- Directed by: Ike Jarlego Jr.
- Written by: Mel Mendoza-del Rosario
- Produced by: Vincent del Rosario III
- Starring: Bong Revilla; Rufa Mae Quinto;
- Cinematography: Eduardo Jacinto
- Edited by: Marya Ignacio
- Music by: Nonong Buencamino
- Production company: Viva Films
- Distributed by: Viva Films
- Release date: January 23, 2002;
- Running time: 107 minutes
- Country: Philippines
- Language: Filipino

= Mahal Kita, Final Answer =

2002 romantic comedy film by Ike Jarlego Jr.

Mahal Kita, Final Answer is a 2002 Philippine romantic comedy film directed by Ike Jarlego Jr. and written by Mel Mendoza-del Rosario. The film stars Bong Revilla and Rufa Mae Quinto.

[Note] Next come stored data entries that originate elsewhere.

(** The big-endian sum is 256 times the little-endian one, modulo 65535,
    and the two vanish together. *)
Lemma sum_be_word_sum n p o :
  bytes_ok p = true ->
  0 <= Reference.sum_be n p o <= 65535 * Z.of_nat n
  /\ (word_sum n p o = 0 -> Reference.sum_be n p o = 0)
  /\ (0 < word_sum n p o -> 0 < Reference.sum_be n p o)
  /\ exists k, 0 <= k
               /\ Reference.sum_be n p o + 65535 * k = 256 * word_sum n p o.
Proof.
  intros Hp. revert o. induction n as [|n IH]; intros o.
  - cbn [Reference.sum_be word_sum]. repeat split; try lia. exists 0. lia.
  - cbn [Reference.sum_be word_sum].
    destruct (IH (o + 2)) as (Hr & Hz & Hpos & k & Hk & Heq).
    pose proof (word_sum_range n p (o + 2) Hp) as HW.
    pose proof (bytes_ok_ld16 p o Hp) as Hw.
    rewrite (be16_ntohs p o Hp). unfold bpf_ntohs.
    pose proof (htons_range (ld16 p o)) as Hh.
    pose proof (htons_times (ld16 p o) Hw) as Ht.
    assert (Hq : 0 <= ld16 p o / 256) by (apply Z.div_pos; lia).
    split; [lia |]. split; [| split].
    + intros H0. assert (Hw0 : ld16 p o = 0) by lia.
      rewrite Hw0 in *. change (bpf_htons 0) with 0. lia.
    + intros Hgt.
      destruct (Z_lt_le_dec 0 (ld16 p o)) as [Hw1 | Hw0].
      * pose proof (htons_pos (ld16 p o) ltac:(lia)). lia.
      * lia.
    + exists (ld16 p o / 256 + k). split; lia.
Qed.

Lemma ones_reduce_sum_be n p o :
  bytes_ok p = true ->
  ones_reduce (Reference.sum_be n p o)
  = bpf_htons (ones_reduce (word_sum n p o)).
Proof.
  intros Hp.
  destruct (sum_be_word_sum n p o Hp) as (Hr & Hz & Hpos & k & Hk & Heq).
  pose proof (word_sum_range n p o Hp) as HW.
  rewrite htons_reduce by lia. rewrite <- Heq.
  destruct (Z_lt_le_dec 0 (word_sum n p o)) as [Hgt | Hle].
  - specialize (Hpos Hgt). by rewrite ones_reduce_shift by lia.
  - assert (H0 : word_sum n p o = 0) by lia.
    assert (k = 0) by lia. subst k. rewrite (Hz H0). done.
Qed.

(** The value [update_ip_checksum] stores, read in network byte order, is
    the reference checksum when the header carries no options. *)
Lemma update_ip_checksum_reference (p : packet) iph :
  bytes_ok p = true -> 0 <= iph -> iph + 20 <= data_end p ->
  iph_ihl p iph = 5 ->
  Reference.be16 (TcpFingerprint.update_ip_checksum p iph) (iph + 10)
  = Reference.ip_checksum p iph.
Proof.
  intros Hp Hiph Hend Hihl.
  unfold TcpFingerprint.update_ip_checksum, Reference.ip_checksum,
    Reference.ones_complement_checksum.
  rewrite Hihl.
  change (Z.to_nat (Z.shiftr sizeof_iphdr 1)) with 10%nat.
  change (Z.to_nat (5 * 2)) with 10%nat.
  change (Reference.put_be16 p (iph + 10) 0) with (set_ip_check p iph 0).
  set (p0 := set_ip_check p iph 0).
  assert (Hp0 : bytes_ok p0 = true) by (by apply bytes_ok_st16).
  pose proof (word_sum_range 10 p0 iph Hp0) as HW.
  destruct (sum_be_word_sum 10 p0 iph Hp0) as (HS & _).
  rewrite (sum_words_plain 10 p0 iph 0 Hp0) by (cbn; lia).
  rewrite csum_fold_helper_reduce by lia.
  rewrite fold16_done by lia.
  rewrite ones_reduce_sum_be by done.
  pose proof (ones_reduce_range (0 + word_sum 10 p0 iph) ltac:(lia)) as HR.
  assert (Hend0 : data_end p0 = data_end p)
    by (unfold p0, set_ip_check; by mem).
  unfold set_ip_check. rewrite be16_st16 by lia.
  rewrite htons_compl by lia. done.
Qed.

The film is streaming online on YouTube.

==Plot==
Benito is a rich, playboy businessman afraid of commitment. Joanna is a "kontesera", a girl who eternally auditions in all types of contests (including joining the game show Who Wants to Be a Millionaire), only to end up failing each time. Their paths cross when Joanna applies for a job at Benito's company despite not being qualified. At first Benito rejects Joanna for the position of secretary but later on when he sees the stocks and sales graphics of his company declining when Joanna leaves, he asks Joanna to come back and get hired after seeing the graphics stay up. He slowly realizes Joanna is his lucky charm in life because it was only her who saves an investor from pulling out of his company, keeps on winning in high-stakes gambling with his friends, and straightened the problems confronting his houseboy Jimboy and stepsister Nanette.

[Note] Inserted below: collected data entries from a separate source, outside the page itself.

(** * ddd_tiny_example: the todo service and the file-backed unit of work

    A shallow embedding of [service_layer.py] and [uow_repo.py], and the
    properties of the repository's specification proved (or refuted) on it.

    - [Py]            what both files use of Python: outcomes of a call
                      (a value or a raised exception) and [dict] with its
                      insertion order.
    - [ServiceLayer]  [Todo], [TodoPolicy], [TodoRepository] with its
                      in-memory implementation, and [TodoService].
    - [UowRepo]       [Entity], [SpecificRepo] and [FileUoW] over a store
                      of entity objects and a file system. *)

From Stdlib Require Import ZArith NArith List Ascii Lia.
From stdpp Require Import base option list gmap strings.


(* ===================================================================== *)
(** * Python values shared by both files *)
(* ===================================================================== *)

Module Py.

(** The outcome of a call: it returns a value or raises an exception. *)
Inductive result (E A : Type) : Type :=
| Ok (a : A)
| Raise (e : E).
Arguments Ok {E A} a.
Arguments Raise {E A} e.

Definition is_ok {E A} (r : result E A) : bool :=
  match r with Ok _ => true | Raise _ => false end.

(** ** [dict]

    A Python [dict] keeps its keys in insertion order: assigning to a key
    that is present replaces the value where the key stands, assigning to a
    new key appends it.  The order is observable in [FileUoW.commit], which
    iterates over [session.values()], so a dict is an association list
    here and not a finite map. *)
Section Dict.
Context {K V : Type} `{EqDecision K}.

Definition dict := list (K * V).

(** [d[k]], [None] where Python raises [KeyError]. *)
Fixpoint dict_get (k : K) (d : dict) : option V :=
  match d with
  | [] => None
  | (k', v) :: d' => if decide (k = k') then Some v else dict_get k d'
  end.

(** [d[k] = v] *)
Fixpoint dict_set (k : K) (v : V) (d : dict) : dict :=
  match d with
  | [] => [(k, v)]
  | (k', v') :: d' =>
      if decide (k = k') then (k, v) :: d' else (k', v') :: dict_set k v d'
  end.

(** [d.update(other)]: the items of [other] are assigned in their order. *)
Definition dict_update (d other : dict) : dict :=
  fold_left (fun acc kv => dict_set kv.1 kv.2 acc) other d.

(** The dict built from a sequence of items, as a dict display, a dict
    comprehension and [json.loads] on an object build it: a repeated key
    keeps its first position and takes its last value. *)
Definition dict_of_items (items : list (K * V)) : dict :=
  dict_update [] items.

Definition keys (d : dict) : list K := d.*1.
Definition values (d : dict) : list V := d.*2.

(** The value of the last item with key [k]. *)
Fixpoint last_item (k : K) (items : list (K * V)) : option V :=
  match items with
  | [] => None
  | (k', v) :: rest =>
      match last_item k rest with
      | Some w => Some w
      | None => if decide (k = k') then Some v else None
      end
  end.
End Dict.
Arguments dict : clear implicits.

End Py.
Import Py.

(* ===================================================================== *)
(** * service_layer.py *)
(* ===================================================================== *)

Module ServiceLayer.

(** A Python [str] is a sequence of Unicode code points; [len] counts
    them. *)
Definition str := list N.

Definition len (s : str) : Z := Z.of_nat (length s).

(** [str.isspace] on one character: the code points CPython treats as
    whitespace, which are the ones [str.strip()] removes. *)
Definition isspace (c : N) : bool :=
  ((9 <=? c) && (c <=? 13) || (28 <=? c) && (c <=? 32)
   || (c =? 133) || (c =? 160) || (c =? 5760)
   || (8192 <=? c) && (c <=? 8202)
   || (c =? 8232) || (c =? 8233) || (c =? 8239) || (c =? 8287)
   || (c =? 12288))%N.

Fixpoint lstrip (s : str) : str :=
  match s with
  | [] => []
  | c :: s' => if isspace c then lstrip s' else s
  end.

Definition rstrip (s : str) : str := rev (lstrip (rev s)).

Definition strip (s : str) : str := rstrip (lstrip s).

(** Truth value of a [str]: the empty string is falsy. *)
Definition truthy (s : str) : bool :=
  match s with [] => false | _ :: _ => true end.

(** A [UUID] is its 128-bit integer. *)
Definition UUID := N.

(** The exception classes of the file, each with the message it was
    raised with ([str(e)] is that message). *)
Inductive exn : Type :=
| InvalidTodoException (msg : string)
| TodoLimitReachedException (msg : string)
| ValidationError (msg : string)
| BusinessRuleViolation (msg : string).

(** ** Domain layer *)

Record Todo : Type := mkTodo { title : str; id : UUID }.

Definition __post_init__ (self : Todo) : result exn unit :=
  if negb (truthy (title self)) || (len (strip (title self)) =? 0)%Z then
    Raise (InvalidTodoException "Title cannot be empty")
  else if (256 <? len (title self))%Z then
    Raise (InvalidTodoException "Title cannot exceed 256 characters")
  else Ok tt.

(** [Todo(title=title)]: the dataclass stores the title, draws the id from
    [uuid4] (here the argument [uuid4] is the value drawn) and then runs
    [__post_init__]; when that raises, no instance is returned. *)
Definition Todo_new (title' : str) (uuid4 : UUID) : result exn Todo :=
  let self := mkTodo title' uuid4 in
  match __post_init__ self with
  | Ok _ => Ok self
  | Raise e => Raise e
  end.

Definition MAX_TODOS_PER_USER : Z := 10.

Definition enforce_limit (current_todo_count : Z) : result exn unit :=
  if (MAX_TODOS_PER_USER <=? current_todo_count)%Z then
    Raise (TodoLimitReachedException "Cannot create more todos, limit reached")
  else Ok tt.

(** ** Repository interface and its in-memory implementation

    A method of a repository runs on the repository's state and leaves a
    new state beside what it returns. *)
Class TodoRepository (R : Type) : Type := {
  save : Todo -> R -> R * Todo;
  count_all : R -> R * Z
}.

(** [InMemoryTodoRepository]: [_todos] is a dict used as a map only
    (assignment by key and [len]), so a [gmap]. *)
Abbreviation InMemory := (gmap UUID Todo).

Definition InMemory_init : InMemory := ∅.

But as the saying goes "luck runs out", Benito loses everything when Joanna leaves him to take care of a family emergency. The only people that stuck with him was Jimboy (who is now openly gay) and his family who never left his side. He was also convinced by his mother to start his business again after she revealed she never spent the monthly allotments sent to her through any of his emissaries, including Joanna. It was then Benito realized Joanna was more than just his lucky charm in life.

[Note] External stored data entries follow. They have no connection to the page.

(** * dots.ocr examples: layout post-processing, aggregation and dispatch

    A shallow embedding of the element-level operations of the example
    programs under [example/] (reading order, category grouping, multi-page
    merging) and of the pipeline core they drive, followed by the properties
    the design document states about them.

    Conventions.  A layout element is a Python [dict] decoded from JSON; the
    keys the programs read or write are the fields of [item], an absent key
    being [None].  Pixel coordinates, page numbers and reading-order indices
    are Python integers, hence [Z].  Dicts that are mutated in place live in a
    store indexed by object identity, and lists hold references into it. *)

From Stdlib Require Import ZArith Lia Reals Lra.
From stdpp Require Import sorting.
From stdpp Require Import base option list gmap strings functions pretty.

(** ** Layout elements *)

(** An element dict of a layout file.  Every key may be absent; a bbox
    that is present is a list of integers. *)
Record item : Type := Item {
  category : option string;
  bbox : option (list Z);
  text : option string;
  reading_order : option Z;
  page_number : option Z
}.

Global Instance item_eq_dec : EqDecision item.
Proof. solve_decision. Defined.

(** [item['reading_order'] = v] and [item['page_number'] = v]. *)
Definition set_reading_order (v : Z) (it : item) : item :=
  {| category := category it; bbox := bbox it; text := text it;
     reading_order := Some v; page_number := page_number it |}.

Definition set_page_number (v : Z) (it : item) : item :=
  {| category := category it; bbox := bbox it; text := text it;
     reading_order := reading_order it; page_number := Some v |}.

(** ** example/advanced_parsing.py *)

Module AdvancedParser.

(** Object identities and the store of element dicts. *)
Definition loc := nat.
Definition heap := loc → item.

(** Python compares the [(y1, x1)] tuples lexicographically. *)
Definition key_lt (a b : Z * Z) : Prop :=
  (a.1 < b.1 ∨ (a.1 = b.1 ∧ a.2 < b.2))%Z.

Definition key_le (a b : Z * Z) : Prop := key_lt a b ∨ a = b.

Global Instance key_lt_dec a b : Decision (key_lt a b).
Proof. unfold key_lt. apply _. Defined.

(** The local function [sort_key] of [analyze_reading_order], on an
    element dict of a layout file, whose bbox is a list of integers.
    [element_sort_key] below is the same function on any decoded element,
    where [len(bbox)] can raise; the two agree on layout elements
    ([element_sort_key_of_item]). *)
Definition sort_key (it : item) : Z * Z :=
  let bbox := default [0; 0; 0; 0]%Z (bbox it) in
  if decide (4 ≤ length bbox) then
    match take 4 bbox with
    | [x1; y1; x2; y2] => (y1, x1)
    | _ => (0, 0)%Z
    end
  else (0, 0)%Z.

(** The built-in [sorted(xs, key=...)]: a stable sort that compares keys
    with [<].  An element is moved past exactly those with a strictly
    smaller key, so equal keys stay in their original order. *)
Fixpoint insert_by {A} (key : A → Z * Z) (x : A) (l : list A) : list A :=
  match l with
  | [] => [x]
  | y :: l' =>
      if decide (key_lt (key y) (key x)) then y :: insert_by key x l'
      else x :: y :: l'
  end.

Definition sorted {A} (key : A → Z * Z) (l : list A) : list A :=
  foldr (insert_by key) [] l.

(** [for i, item in enumerate(sorted_data): item['reading_order'] = i + 1],
    started at index [i]. *)
Fixpoint assign_reading_order (h : heap) (i : nat) (ls : list loc) : heap :=
  match ls with
  | [] => h
  | l :: ls' =>
      assign_reading_order
        (<[l := set_reading_order (Z.of_nat i + 1) (h l)]> h) (S i) ls'
  end.

(** [analyze_reading_order]: returns the store after the in-place writes
    and the new list [sorted_data]; the argument list itself is not
    reordered. *)
Definition analyze_reading_order (h : heap) (layout_data : list loc)
    : heap * list loc :=
  let sorted_data := sorted (λ l, sort_key (h l)) layout_data in
  (assign_reading_order h 0 sorted_data, sorted_data).

(** *** Elements as [json.load] returns them

    In a layout file the [bbox] of an element is a list of integers, which
    is what [item] holds.  Decoded JSON can put other values there: the
    ones that have no [len] are kept here, since [sort_key] calls
    [len(bbox)] on whatever it finds. *)
Inductive bbox_value : Type :=
  | BBoxList (coords : list Z)
  | BBoxNull
  | BBoxNumber (n : Z).

Record element : Type := Element {
  el_category : option string;
  el_bbox : option bbox_value;
  el_text : option string;
  el_reading_order : option Z;
  el_page_number : option Z
}.

Definition element_store := loc → element.

(** An element dict of a layout file as a decoded element. *)
Definition of_item (it : item) : element :=
  {| el_category := category it; el_bbox := BBoxList <$> bbox it;
     el_text := text it; el_reading_order := reading_order it;
     el_page_number := page_number it |}.

Definition el_set_reading_order (v : Z) (e : element) : element :=
  {| el_category := el_category e; el_bbox := el_bbox e;
     el_text := el_text e; el_reading_order := Some v;
     el_page_number := el_page_number e |}.

(** [sort_key] on a decoded element: [None] is the [TypeError] that
    [len(bbox)] raises for [null] and for a number. *)
Definition element_sort_key (e : element) : option (Z * Z) :=
  match default (BBoxList [0; 0; 0; 0]%Z) (el_bbox e) with
  | BBoxList bbox =>
      Some (if decide (4 ≤ length bbox) then
              match take 4 bbox with
              | [x1; y1; x2; y2] => (y1, x1)
              | _ => (0, 0)%Z
              end
            else (0, 0)%Z)
  | BBoxNull | BBoxNumber _ => None
  end.

Fixpoint element_assign_reading_order (h : element_store) (i : nat)
    (ls : list loc) : element_store :=
  match ls with
  | [] => h
  | l :: ls' =>
      element_assign_reading_order
        (<[l := el_set_reading_order (Z.of_nat i + 1) (h l)]> h) (S i) ls'
  end.

(** [analyze_reading_order] on decoded elements.  [sorted] computes the
    key of every element before it compares any two, so a key that raises
    ends the call before anything is written: [None]. *)
Definition analyze_reading_order_json (h : element_store)
    (layout_data : list loc) : option (element_store * list loc) :=
  keys ← mapM (λ l, element_sort_key (h l)) layout_data;
  let sorted_data :=
    sorted (λ l, default (0, 0)%Z (element_sort_key (h l))) layout_data in
  Some (element_assign_reading_order h 0 sorted_data, sorted_data).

When Joanna joined Who Wants to Be a Millionaire for the second time as a contestant, she was able to answer all the questions correctly, winning the jackpot prize. But she was more than happy when Benito showed up in the studio to profess his love for her.

==Cast==
- Bong Revilla as Benito Pinlac
- Rufa Mae Quinto as Joanna
- John Lapus as Jimboy
- Patricia Javier as Gwen
- Bobby Andrews as Kenneth
- Anne Curtis as Nanette
- Berting Labra as Jose
- Janice Jurado as Anabel
- Eddie Arenas as Benito's stepfather
- Marita Zobel as Benito's mother
- Jeanette Diaz as Wenn
- Chubi del Rosario as Jojo
- Mandy Ochoa as Benito's friend
- Edwin Reyes as Benito's friend
- James Sicangco as Benito's friend
- Mon Confiado as Sarhento
- Shanah Caratiquet as Joanna's sister
- O.J. Jacinto as Joanna's sister
- Christopher de Leon as himself, hosting Who Wants to Be a Millionaire? (cameo)

==See also==
- Slumdog Millionaire - a film with different plot but features Wants to Be a Millionaire in it.